In 1999 Alexia Vassiliou collaborated with composer Aristides Mytaras for the contemporary dance performance, La Dame aux Camélias at the Amore Theatre in Athens.

It is also the inspiration for the 2008 musical Marguerite, which places the story in 1944 German-occupied France.

===Novels===
In My Ántonia by Willa Cather, the characters Jim Burden and Lena Lingard are much moved by a theatrical production of Camille, which they attend in book 3, chapter 3. Love Story, published by Eric Segal in 1970, has essentially the same plot updated to contemporary New York. The conflict here centres on the relative economic classes of the central characters.

==In popular culture==
The phrase "Courage, Camille!", first found in the 1857 English translation of Dumas' play, becomes among actors in the United States, a stock phrase to encourage oneself or others.
The phrase is already established as a cliche in the U.S. acting world by 1913:
"A promising start!" she thought, with a meager smile, as she unpacked her trunk in her little drygoods box of a dressing-room. "If this were going to keep up--But it isn't. 'Courage, Camille!" she exhorted herself, with the actors' slang quotation.
and in subsequent decades:
“Wouldn’t you just love to play that part and have Albert Roscoe whisper in your ear, ‘Courage, Camille ; you will live till spring’ ?”(1917)

We trade handsome checks with the understanding that they are to be used for window dressing only. The neighbors are impressed, if we don't show them to the same ones. Or are they? Maybe they are working the same game.
Meanwhile the family list and a few handpicked friends must be satisfied. Courage, Camille! Are we down-hearted? Not a bit. Off we go, to the Five-and Ten! (1929)

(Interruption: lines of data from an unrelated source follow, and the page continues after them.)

(** X11.  A turn that finds the port closed and cannot open it does nothing
    else: it reads no line, writes nothing, does not try the sink
    connection, leaves the queue, the data timer and the count of errors
    as they are, and ends with the pause of [serial_retry_delay] instead
    of the pause of [read_interval]. *)
Theorem failed_reconnect_skips_the_read (consecutive_errors : nat) (s : @state F) :
  serial_is_open s = false ->
  running s = true ->
  (forall i, serial_open w i <> SerialOpened) ->
  exists s',
    run_iteration cfg w consecutive_errors s = Ret consecutive_errors s'
    /\ serial_calls s' = (serial_calls s + max_serial_retries cfg)%nat
    /\ read_calls s' = read_calls s /\ write_calls s' = write_calls s
    /\ influx_calls s' = influx_calls s /\ data_queue s' = data_queue s
    /\ sink s' = sink s /\ last_data_time s' = last_data_time s
    /\ last (trace s') = Some (EvSleep (serial_retry_delay cfg)).
Proof.
  intros Hclosed Hrun Hfail.
  unfold run_iteration.
  unfold bindM at 1. unfold now at 1.
  unfold bindM at 1. cbn [modify].
  set (s0 := upd_last_heartbeat (fun _ => clock s) s).
  unfold bindM at 1. unfold get at 1.
  change (serial_is_open s0) with (serial_is_open s). rewrite Hclosed.
  unfold bindM at 1. unfold bindM at 1. cbn [log emit modify].
  set (s1 := upd_trace _ s0).
  destruct (connect_serial_loop_fails cfg w (max_serial_retries cfg) Hfail 0%nat
              (S (max_serial_retries cfg)) s1)
    as (s2 & tr & Hconn & _ & _ & Hcalls); [lia|lia|done|].
  change (connect_serial cfg w s1 = Ret (Some false) s2) in Hconn.
  pose proof (connect_serial_frame s1) as Hframe. cbn zeta in Hframe.
  unfold bindM at 1. rewrite Hconn in *. cbn [final] in Hframe.
  destruct Hframe as (Hr & Hw & Hi & Hq & Hs & Hl & _).
  cbn [ret negb].
  unfold bindM, sleep, bindM, modify, emit, modify, ret. cbn.
  eexists. split; [reflexivity|]. cbn.
  rewrite Hcalls, Hr, Hw, Hi, Hq, Hs, Hl, last_snoc.
  subst s1 s0. cbn. repeat split; reflexivity.
Qed.

Lemma keeps_handle_line_unparsed (line : str) (consecutive_errors : nat) :
  (forall weather_data, parse_weather_data line <> Ok (Some weather_data)) ->
  keeps (same last_data_time) (handle_line w line consecutive_errors).
Proof.
  intros Hno. unfold handle_line.
  destruct (parse_weather_data line) as [[weather_data|]|e] eqn:Hp.
  - by destruct (Hno weather_data).
  - keeps_all.
  - keeps_all.
Qed.

Lemma keeps_run_rest_data_time (consecutive_errors : nat) (r : result nat) :
  keeps (F := F) (same last_data_time) (run_rest cfg consecutive_errors r).
Proof. apply (keeps_run_rest cfg (same last_data_time)); done. Qed.

(** The read with its handlers moves the data timer only when it gets
    a line that parses. *)
Lemma read_serial_data_time (consecutive_errors : nat) (s : @state F) :
  last_data_time (final (read_serial cfg w consecutive_errors s)) = last_data_time s
  \/ (exists text weather_data,
        serial_read w (read_calls s) = Line text
        /\ parse_weather_data (strip text) = Ok (Some weather_data)).
Proof.
  destruct (serial_read w (read_calls s)) as [|text|e] eqn:Hr.
  2: destruct (parse_weather_data (strip text)) as [[weather_data|]|e] eqn:Hp.
  2: { right. by exists text, weather_data. }
  all: left; unfold read_serial; unfold bindM at 1; unfold get at 1; rewrite Hr.
  all: match goal with
       | |- last_data_time (final (?m ?st)) = _ =>
           assert (Hk : keeps (same last_data_time) m); [|exact (Hk st)]
       end.
  all: keeps_all.
  all: try (apply (keeps_connect_serial cfg w (same last_data_time)); done).
  all: apply keeps_handle_line_unparsed; intros weather_data; by rewrite Hp.
Qed.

She would look away from them as she talked, or through them, seeing perhaps an audience of farmers, a rude stage, and Handsome Ed leaning over her, whispering in his voice that filled the tent: "Courage, Camille. You will live until spring!" She was shy, but she was hard and bitter too for many weeks.(1930)
In the 1940 ghost-comedy film The Ghost Breakers, Bob Hope's character often uses the quote to encourage himself and others, and that seems to be the source of later uses in United States popular culture, including in the first episode of Season 7 of M*A*S*H (TV series).